Al momento de su publicación, la obra «César Vallejo, su poesía», le mereció a Antenor Samaniego muchas satisfacciones. Escrito entre 1946 – 47, se convertía en el libro más completo sobre la vida y obra del creador de «Trilce».

Juan Mejía Baca reconoció la calidad del trabajo de Samaniego al que calificó como el primer libro orgánico que nacía en el Perú. «… el autor desentraña múltiples y ricos aspectos en el mundo poético de Vallejo. Este ensayo -prosa ágil y cálida- penetra en el misterioso universo vallejiano, distingue y separa cada uno de los elementos constitutivos, los analiza en vivo, de acuerdo a los postulados de la crítica moderna y nos entrega a Vallejo omnipresente y magnífico, en una como revelación a plena luz», destacó quien fuera un gran librero y director de la Biblioteca Nacional.

En el capítulo dedicado a la biografía de Vallejo, Samaniego relata algunas anécdotas contadas por Ciro Alegría en Cuadernos Americanos N° 6 – 1944, «El César Vallejo que yo conocí».

Allí en Trujillo, además de profesor de rudimentos de historia, geografía, religión, matemáticas, lectura y canto, visitaba los alrededores de la ciudad, los campos de Mansiche, unas veces con sus alumnos, otras, con sus amigos de corrillo, pero frecuentemente solo.
Ciro Alegría relata que, al llegar a la ciudad y alojarse en la casa de una abuela suya, asiste a un diálogo entre un serñor de aspecto distinguido y la anciana señora. Se trataba nada menos que del ingreso de Alegría al colegio en que Vallejo ejercía el cargo de profesor desde hacía poco:
«-¡Mi señora!, esa ya no es cuestión de colegios sino de buen sentido… ¿Sabe Ud. quien es el profesor de primer año de San Juan? ¿Lo sabe Ud.? Pues ese que se dice poeta, ese César Vallejo, un hombre a quien le falta un tornillo…»
Despréndese del fragmento anterior que Vallejo no gozaba de estimación, especialmente en el sector de las altas esferas sociales.

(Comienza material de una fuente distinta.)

Definition connected (t : transaction_row) (connection team : pyval) (capabilities : list string) : response :=
  (200, [("result", VStr "connected"); ("provider", VStr SLACK); ("return_to", VStr (t_return_to t));
         ("connection_id", connection); ("team_id", team); ("enabled_capabilities", text_list capabilities)]).
Definition _complete_slack_personal_consent (p : string) (t : transaction_row) (u : option user_authority) : oprog response :=
  tenant <- _tenant_id p ;;
  match tenant with
  | None => error 409 "tenant binding changed"
  | Some tenant =>
      require (bool_decide (t_tenant t = Some tenant)) (error 409 "tenant binding changed") (
      connection <- match t_target t with
                    | Some id => if truthy id then read_oauth (get_installation id (Some tenant)) else give None
                    | None => give None
                    end ;;
      match connection with
      | None => error 409 "personal consent target changed"
      | Some x =>
          require (String.eqb (i_principal x) p) (error 409 "personal consent target changed") (
          profile <- _record_slack_user_authority tenant x p u ;;
          match profile with
          | None => error 502 "credential custody unavailable"
          | Some _ => give (connected t (VStr (i_id x)) (opt_text (i_team x)) (i_capabilities x))
          end)
      end)
  end.
(** The installation itself: the workspace and the app are the ones asked for,
    by a member of the tenant that asked. *)
Definition install_slack (p : string) (t : transaction_row) (a : authority) (u : option user_authority) : oprog response :=
  let metadata := provider_metadata a in
  match given_text (get metadata "team_id") with
  | None => error 409 "Slack installation identity changed"
  | Some team =>
      require (match t_app t with Some app => val_is (get metadata "app_id") app | None => match get metadata "app_id" with VNone => true | _ => false end end
               && match t_team t with Some x => negb (truthy x) || String.eqb x team | None => true end)
        (error 409 "Slack installation identity changed") (
      tenant <- _tenant_id p ;;
      match tenant with
      | None => error 409 "tenant binding changed"
      | Some tenant =>
          require (bool_decide (t_tenant t = Some tenant)) (error 409 "tenant binding changed") (
          let app := default "" (slack_app_id self) in
          previous <- read_oauth (fun o => List.find (fun x => String.eqb (i_app x) app && bool_decide (i_team x = Some team))
                                             (list_tenant_installations tenant (Some SLACK) false o)) ;;
          existing <- match t_target t with
                      | Some id => if truthy id then x <- read_oauth (get_installation id (Some tenant)) ;; give (Some x) else give None
                      | None => give None
                      end ;;
          require (match existing with
                   | None => true
                   | Some None => false
                   | Some (Some x) => String.eqb (i_principal x) p && String.eqb (i_app x) app && bool_decide (i_team x = Some team)
                   end) (error 409 "scope upgrade target changed") (
          let enabled := covered_by (slack_catalog self) (granted_scopes a) in
          now <- now_int ;;
          let document := VDict [("access_token", VStr (access_token a)); ("refresh_token", opt_text (refresh_token a));
            ("expires_at", VInt (now + expires_in a)); ("token_type", VStr (token_type a));
            ("provider_metadata", VDict metadata); ("granted_scopes", text_list (str_sort (granted_scopes a)))] in
          c <- keep p SLACK (str_sort (granted_scopes a)) (json_text document)
                 [("oauth_transaction_id", VStr (t_id t)); ("provider", VStr SLACK); ("tenant_id", VStr tenant);
                  ("user_principal_id", VStr p); ("team_id", VStr team); ("credential_version", VStr "1")] ;;
          match c with
          | None => error 502 "credential custody unavailable"
          | Some c =>
              now' <- now_int ;;
              name <- optional_text (get metadata "team_name") ;;
              enterprise <- optional_text (get metadata "enterprise_id") ;;
              bot <- optional_text (get metadata "bot_user_id") ;;
              id <- attempt (in_oauth (upsert_installation {|
                q_tenant := Some tenant; q_principal := p; q_provider := SLACK; q_app := app; q_credential := Some c;
                q_scopes := granted_scopes a; q_capabilities := enabled; q_connection := t_target t; q_team := Some team;
                q_team_name := name; q_enterprise := enterprise; q_bot_user := bot; q_version := 1 |} now')) ;;
              match id with
              | Err (InOAuth (ConnectionConflict _)) =>
                  drop c p ;;
                  error 409 "Slack workspace is already connected"
              | Err e => raise e
              | Ok id =>
                  x <- read_oauth (get_installation id (Some tenant)) ;;
                  match previous with
                  | Some y =>
                      match i_credential y with
                      | Some old => if truthy old && negb (String.eqb old c) then drop old (i_principal y) ;; give tt else give tt
                      | None => give tt
                      end
                  | None => give tt
                  end ;;
                  match x with
                  | Some x =>
                      _record_slack_user_authority tenant x p u ;;
                      give (connected t (VStr (i_id x)) (VStr team) enabled)
                  | None => raise (Uncaught TypeError)
                  end
              end
          end))
      end)
  end.
Definition complete_slack (session_id : option string) (code state : option string) (provider_error : bool) : oprog response :=
  in_session session_id (fun p =>
    tenant <- _tenant_id p ;;
    require (present tenant || negb (requires_tenant_context self)) (error 409 "tenant membership is required") (
    now <- now_int ;;
    t <- in_oauth (consume_transaction state session_id (Some p) now) ;;
    match t with
    | None => error 400 "invalid or consumed OAuth transaction"
    | Some t =>
        require (String.eqb (t_provider t) SLACK) (error 400 "invalid or consumed OAuth transaction") (
        if provider_error
        then give (200, [("result", VStr "denied"); ("provider", VStr SLACK); ("return_to", VStr (t_return_to t))]) else
        match code with
        | None => error 400 "authorization code is required"
        | Some code =>
            require (truthy code) (error 400 "authorization code is required") (
            let personal := _slack_personal_only_round t in
            require (slack_gives_user self || negb personal) (error 502 "Slack token exchange failed") (
            a <- ask (ExchangeSlack code (negb personal)) ;;
            match a with
            | Err _ => error 502 "Slack token exchange failed"
            | Ok (a, u) =>
                let u := if slack_gives_user self then u else None in
                if personal then _complete_slack_personal_consent p t u else install_slack p t a u
            end))
        end)
    end)).
(** The token the vault opened, out of its document. *)
Definition slack_token (raw : string) : result pyexn string :=
  match loads raw with
  | Ok (VDict d) => match dget d "access_token" with Some (VStr t) => Ok t | Some _ => Err TypeError | None => Err KeyError end
  | Ok _ => Err TypeError
  | Err _ => Err ValueError
  end.
(** [except (ProviderError, KeyError, ValueError, UnicodeDecodeError)]. *)
Definition is_expected (e : service_error) : bool :=
  match e with
  | InVault (Python KeyError) | InVault (Python ValueError) | Uncaught KeyError | Uncaught ValueError => true
  | _ => false
  end.
Definition disconnect_slack (session_id csrf : option string) (id : string) : oprog response :=
  in_own_session session_id csrf (fun p =>
    tenant <- _tenant_id p ;;
    connection <- read_oauth (get_installation id tenant) ;;
    match connection, tenant with
    | Some x, Some tenant =>
        require (String.eqb (i_principal x) p) (error 404 "Slack connection not found") (
        now <- now_int ;;
        in_oauth (mark_installation_status id tenant "disconnect_pending" now None) ;;
        match i_credential x with
        | None => pending "disconnect_pending" SLACK
        | Some credential =>
            blocked <- in_vault (Service.begin_managed_oauth_revocation credential p) ;;
            require (Z.eqb blocked.1 200) (pending "disconnect_pending" SLACK) (
            revoked <- attempt (
              raw <- in_vault (Service.revoke_managed_oauth (Some (crypto self)) credential (broker self) (fun t => give t)) ;;
              match slack_token raw with
              | Err e => raise (Uncaught e)
              | Ok token => r <- ask (RevokeAtProvider SLACK token) ;; give r
              end) ;;
            match revoked with
            | Err e => if is_expected e then pending "disconnect_pending" SLACK else raise e
            | Ok (Err _) => pending "disconnect_pending" SLACK
            | Ok (Ok v) =>
                require (is_true v) (pending "disconnect_pending" SLACK) (
                gone <- drop credential p ;;
                require (Z.eqb gone 200) (pending "disconnect_pending" SLACK) (
                now' <- now_int ;;
                in_oauth (tombstone_installation id tenant now') ;;
                give (200, [("status", VStr "disconnected"); ("provider", VStr SLACK); ("connection_id", VStr id)])))
            end)
        end)
    | _, _ => error 404 "Slack connection not found"
    end).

Conocíasele ya a través de los versos de «Aldeana», poema que, al revés de los exhibidos por los continuadores de Rubén Darío y José Santos Chjocano, traía en sus entrañas una nueva articulación y un nuevo material ceñido aun en las membranas del metro y de la rima.
Ciro Alegría decide con porfía matricularse en el colegio en que enseñaba Vallejo. Conseguido su deseo, corre más que va, anhelante por conocer al «odiado» profesor. En la primera clase entrega toda su atención a contemplar las facciones y movimientos de su maestro. Mejor es que sigamos algunos párrafos:
«Junto a la puerta estaba parado César Vallejo. Magro, cetrino, casi hierático, me pareció un árbol deshojado. Su traje era oscuro como su piel oscura. Por primera vez vi el intenso brillo de sus ojos cuando se inclinó a preguntarme, con una tierna atención, mi nombre».
Ya en el salón de clases, Alegría pudo observarlo con más atención:
«Estaba con las manos sobre la mesa y la cara vuelta hacia la puerta. Bajo la abundosa melena negra, su faz mostraba líneas duras y definidas. La nariz era enérgia y el mentón más enérgico todavía, sobresalía en la parte inferior como una quilla. Sus ojos oscuros, -no recuerdfo si eran grises o negros- brillaban como si hubiera lágrimas en ellos. Su traje era uno viejo, luído y cerrando la abertura del cuello blando, una pequeña corbata de lazo estaba anudado con descuido. Se puso a fumar y siguió mirando hacia la puerta, por la cual entraba la clara luz de abril. Pensaba o soñaba quién sabe qué cosas. De todo su ser fluía una gran tristeza. Nunca he visto un hombre que pareciera más triste. Su dolor era a la vez una secreta y ostensible condición, que terminó por contagiárseme. Cierta extraña e inexplicable pena me sobrecogió. Aunque a primera vista pudiera parecer tranquilo, había algo profundamente desgarrado en aquel hombre que yo no entendí, sino que sentí con toda mi despierta y alerta sensibilidad de niño».
Durante el recreo siguiente, Alegría, se puso a recorrer por entre sus desconocidos compañeros. Muchos patios, muchos salones, muchas arquerías. Vallejo le sacó de su confusión: «Cogiéndome de la mano, continúa, me llevó con él. Aun recuerdo la sensación que me produjo su mano fría, grande y nudosa, apretando mi pequeña mano tímida y huidiza debido al azoro. Llegamos a nuestro salón y me condujo hacia un banco. El pasó a ocupar su mesa, situada a la misma altura de nuestras carpetas y muy cerca de ellas, de modo que hablaba casi junto a nosotros. En ese momento me di cuenta de que el profesor no se recortaba el pelo como los hombres sino que usaba una gran melena lacia, abundante, nigérrima. La personalidad de Vallejo se me antojó un tanto misteriosa y comencé a hacerme muchas preguntas que no podía contestar»
Otro de sus aspectos, en el trato que daba a sus pequeños discípulos, nos lo cuenta Ciro Alegría. Cierta vez, durante una clase, Vallejo llama a uno de los niños para tomarle el consabido paso. El pequeño no satisface ninguna de las preguntas, más todavía, queda en silencio cada vez mayor. El rostro del profesor se demuda, adquiere cierta rigidez, las líneas se tornan hoscas, los ojos brillan recios y escrutadores, la frente avanza gravemente ceñuda y el pobre niño irrumpe en llanto, esperando la voz latigosa y la humillación vergonzante. Pero nada de esto sucede. Vallejo se levanta conmovido, lleno de paternidad y tomándolo en sus brazos, condúcelo hasta su mesa donde le seca las lágrimas proporcionándole frases consoladoras».